Il est 7h55 quand le professeur Roseverte entre dans la pièce, une grosse pochette en carton à la main. L’ensemble du corps professoral et donc présent, sauf Yade. D’habitude il arrive en avance pour lui aussi prendre son café avant de commencer les cours. Comme si le professeur de science avait lu dans ses pensées, il se dirige vers elle avant de prendre la parole.
- Ilea je crois que Percy va avoir besoin d’aide. Je ne sais pas quelle idée lui a pris de vouloir avancer ses cours avec trois mois d’avance en pleine nuit mais le résultat est là. Il est incapable de sortir du lit, beaucoup trop fatigué pour tenir devant une classe de nouveaux tout excités. Il m’a donc demandé si vous pouviez tenir le cours de ce matin à sa place. Il m’a laissé le texte que vous devez faire passer aux élèves.

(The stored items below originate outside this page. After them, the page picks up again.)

(** [src/ocflv1.go:323-406] body of the loop over the version blocks *)
Definition read_version (spec : string) (acc : Validation * gmap VNum (option InventoryVersion))
    (e : string * json) : Validation * gmap VNum (option InventoryVersion) :=
  let '(v, vers) := acc in
  let '(vnumStr, val) := e in
  match ParseVNum vnumStr with
  | Ok vnum =>
      let '(v, versionVals) :=
        match as_object val with
        | Some m => (v, m)
        | None => (v_AddFatal v [verr (ErrNew (vnumStr +:+ ": value is not a json object")) (E045 spec)], ∅)
        end in
      let '(createdStr, versionVals) := jsonMapGet as_string "" versionVals "created" in
      let v := fatal_if (required_missing createdStr) (verr (required_err "created") (E048 spec)) v in
      let '(v, created) := read_created spec (got_val createdStr) v in
      let '(stateVals, versionVals) := jsonMapGet as_object ∅ versionVals "state" in
      let v := fatal_if (required_missing stateVals) (verr (required_err "state") (E048 spec)) v in
      let '(message, versionVals) := jsonMapGet as_string "" versionVals "message" in
      let v := fatal_if (optional_bad message) (verr (optional_err "message") (E094 spec)) v in
      let '(v, user, versionVals) := read_user spec versionVals v in
      let v := unexpected_fields 42 versionVals v in
      let '(v, state) := convert_or (λ err, ErrWrap (vnumStr +:+ ": state") err) (got_val stateVals) v in
      (v, <[vnum := Some (mkInventoryVersion created state (got_val message) user)]> vers)
  | Err err => (v_AddFatal v [verr (ErrWrap ("invalid key in versions block: " +:+ vnumStr) err) (E046 spec)], vers)
  | Panic => (v, vers)
  end.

La jeune femme déglutit. Être éducatrice c’est une chose, être professeure en est une autre. Même si ça ne dure que 3 heures, il faut quand même qu’elle puisse tenir une classe sur un sujet qu’elle ne connait pas. Aura-t-elle l’autorité suffisante pour tenir un groupe de 30 élèves impatient d’être en week-end ? Aura-t-elle les compétences nécessaires pour parler d’un sujet qu’elle ne maitrise pas forcément ? Voyant le désarroi sur le visage de la rousse, Roseverte reprend.
- Ne vous inquiétez pas. Pendant longtemps Percy a eu du mal à gérer sa classe. Mais il a fini par réussir alors vous aussi vous pouvez le faire.

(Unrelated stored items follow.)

Lemma read_version_json spec v vers vn ver : ParseVNum (VNum_String vn) = Ok vn → block_ok ver →
  read_version spec (v, vers) (VNum_String vn, version_json time_text (Some ver)) = (v, <[vn := Some ver]> vers).
Proof.
  intros Hvn [[st Hst] [Ht1 Ht2]]. unfold read_version. rewrite Hvn. cbn [version_json map_json as_object].
  unfold version_fields. destruct ver as [t s msg u]. cbn [iv_Created iv_State iv_Message iv_User] in *. subst s.
  rewrite (get_first as_string "" _ "created" _ (time_text t)).
  2: done.
  2: { rewrite lookup_insert_ne by done. apply omitempty_other; [done|]. destruct u; [|apply lookup_empty].
       by rewrite lookup_insert_ne. }
  unfold required_missing at 1. cbn [got_exists got_typeOK got_val negb orb fatal_if].
  unfold read_created. rewrite bool_decide_false, Ht2 by done.
  rewrite (get_first as_object ∅ _ "state" _ (digests_json st)).
  2: done.
  2: { apply omitempty_other; [done|]. destruct u; [|apply lookup_empty]. by rewrite lookup_insert_ne. }
  unfold required_missing at 1. cbn [got_exists got_typeOK got_val negb orb fatal_if].
  rewrite (get_omit as_string "" msg); [|done| |apply bool_decide_eq_true].
  2: { destruct u; [|apply lookup_empty]. by rewrite lookup_insert_ne. }
  unfold optional_bad at 1. cbn [got_exists got_typeOK got_val].
  rewrite andb_negb_r. unfold fatal_if.
  destruct u as [u|].
  - rewrite read_user_json by done. rewrite unexpected_none. unfold convert_or. by rewrite convert_digests.
  - unfold read_user. rewrite get_absent by done. cbn [got_exists got_typeOK negb andb].
    rewrite unexpected_none. unfold convert_or. by rewrite convert_digests.
Qed.
(** A loop that puts back the entries of a map. *)
Lemma foldl_rebuild {K} `{Countable K} {X S A} (f : S * gmap K X → A → S * gmap K X) (key : A → K)
    (m : gmap K X) (s : S) l :
  (∀ e acc, e ∈ l → ∃ x, m !! key e = Some x ∧ f (s, acc) e = (s, <[key e := x]> acc)) →
  (∀ k, is_Some (m !! k) → k ∈ key <$> l) → foldl f (s, ∅) l = (s, m).
Proof.
  intros Hf Hm.
  assert (∀ l' acc, l' ⊆ l → ∃ r, foldl f (s, acc) l' = (s, r)
    ∧ ∀ k, r !! k = if bool_decide (k ∈ key <$> l') then m !! k else acc !! k) as Hl.
  { induction l' as [|e l' IH]; intros acc Hsub; cbn [foldl fmap list_fmap].
    - exists acc. split; [done|]. intros k. by rewrite bool_decide_false by apply not_elem_of_nil.
    - destruct (Hf e acc) as (x & Hx & ->); [apply Hsub; left|].
      destruct (IH (<[key e := x]> acc)) as (r & Hr & Hlk); [intros y Hy; apply Hsub; by right|].
      exists r. split; [done|]. intros k. rewrite Hlk.
      destruct (decide (k ∈ key <$> l')); [rewrite !bool_decide_true by (done || by right); done|].
      rewrite (bool_decide_false (k ∈ key <$> l')) by done. destruct (decide (k = key e)) as [->|Hne].
      + rewrite lookup_insert_eq, bool_decide_true by left. done.
      + rewrite lookup_insert_ne by done. rewrite bool_decide_false; [done|]. by intros [?|?]%elem_of_cons. }
  destruct (Hl l ∅ ltac:(done)) as (r & -> & Hr). f_equal. apply map_eq. intros k. rewrite Hr, lookup_empty.
  destruct (m !! k) eqn:Hk; [|by case_bool_decide]. rewrite bool_decide_true; [done|]. apply Hm. by eexists.
Qed.

(** The numbers of the versions are read back. *)
Definition numbers_ok (m : gmap VNum (option InventoryVersion)) : Prop :=
  ∀ vn o, m !! vn = Some o → ParseVNum (VNum_String vn) = Ok vn ∧ ∃ ver, o = Some ver ∧ block_ok ver.

Lemma versions_json_elem m k j : numbers_ok m →
  versions_json time_text m !! k = Some j ↔ ∃ vn o, m !! vn = Some o ∧ k = VNum_String vn ∧ j = version_json time_text o.
Proof.
  intros Hm. unfold versions_json. rewrite <- elem_of_list_to_map.
  - rewrite list_elem_of_fmap. split.
    + intros ([vn o] & [= -> ->] & Hin%elem_of_map_to_list). eauto.
    + intros (vn & o & Hin & -> & ->). exists (vn, o). by rewrite elem_of_map_to_list.
  - rewrite <- list_fmap_compose. apply NoDup_fmap_2_strong; [|apply NoDup_map_to_list].
    intros [v1 o1] [v2 o2] Hi1%elem_of_map_to_list Hi2%elem_of_map_to_list He. cbn [fst compose] in He.
    destruct (Hm _ _ Hi1) as [P1 _], (Hm _ _ Hi2) as [P2 _]. rewrite He in P1. assert (v1 = v2) as -> by congruence.
    congruence.
Qed.

Lemma read_versions_json spec v m : numbers_ok m →
  foldl (read_version spec) (v, ∅) (range 43 (versions_json time_text m)) = (v, m).
Proof.
  intros Hm. apply (foldl_rebuild _ (λ e, match ParseVNum e.1 with Ok vn => vn | _ => mkVNum 0 0 end)).
  - intros [k j] acc Hin%range_elem. apply (versions_json_elem m k j Hm) in Hin as (vn & o & Hvn & -> & ->).
    destruct (Hm _ _ Hvn) as (Hp & ver & -> & Hb). exists (Some ver). cbn [fst]. rewrite Hp. split; [done|].
    by apply read_version_json.
  - intros vn [o Ho]. destruct (Hm _ _ Ho) as (Hp & _). apply list_elem_of_fmap.
    exists (VNum_String vn, version_json time_text o). cbn [fst]. rewrite Hp. split; [done|].
    apply range_elem, versions_json_elem; eauto.
Qed.

Lemma read_fixity_json spec v (m : gmap string DigestMap) :
  foldl (read_fixity spec) (v, ∅) (range 44 ((λ f, JObject (digests_json f)) <$> m)) = (v, m).
Proof.
  apply (foldl_rebuild _ fst).
  - intros [k j] acc Hin%range_elem. rewrite lookup_fmap in Hin. apply fmap_Some in Hin as (f & Hf & ->).
    exists f. split; [done|]. unfold read_fixity. cbn [as_object]. by rewrite convert_digests.
  - intros k [f Hf]. apply list_elem_of_fmap. exists (k, JObject (digests_json f)). split; [done|].
    apply range_elem. by rewrite lookup_fmap, Hf.
Qed.

(** What a valid inventory has, as far as its JSON goes. *)
Record json_ok imp inv : Prop := {
  jo_type : it_Spec (inv_Type inv) = v1Spec imp;
  jo_spec : getOCFL (v1Spec imp) = Ok imp;
  jo_alg : inv_DigestAlgorithm inv = SHA512 ∨ inv_DigestAlgorithm inv = SHA256;
  jo_head : ParseVNum (VNum_String (inv_Head inv)) = Ok (inv_Head inv);
  jo_manifest : is_Some (inv_Manifest inv);
  jo_versions : is_Some (inv_Versions inv) ∧ numbers_ok (versions inv)
}.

- Je ne sais pas si ça devait me rassurer mais je vais m’en occuper ne vous inquiétez pas.
Ilea reprend la pochette, sa veste, et quitte la salle des professeurs pour rejoindre la salle de cours. Au rez de chaussée, numéro 24. Personne dans le couloir, ils doivent déjà tous être entré. Après avoir respiré un grand coup une dernière fois, la rousse pénètre dans la pièce et referme derrière elle. 8 heures pile, le cours va pouvoir commencer. Un drôle de silence s’installe quand Ilea prend place au niveau du bureau de Percy Yade. Les murmures commencent déjà à voler dans tous les sens, tantôt des papiers administratifs à distribuer, tantôt un prof malade qui va leur permettre de rater le cours et elle surprend même les garçons du premier rang à demander si leur professeur ne serait pas mort. La jeune femme se retourne, pochette en main, avant de prendre la parole.
- Votre professeur ne pourra pas assurer son cours ce matin. C’est donc moi qui prendrais sa place. Certains d’entre vous m’ont peut-être déjà vu au sein de l’académie. Pour les autres je me présente. Je suis Ilea Alezar, éducatrice spécialisée. Je travaille donc à la Pokemon Community depuis la rentrée scolaire. Sortez vos feuilles et vos stylos pour prendre le cours. Aujourd’hui, cela sera sur….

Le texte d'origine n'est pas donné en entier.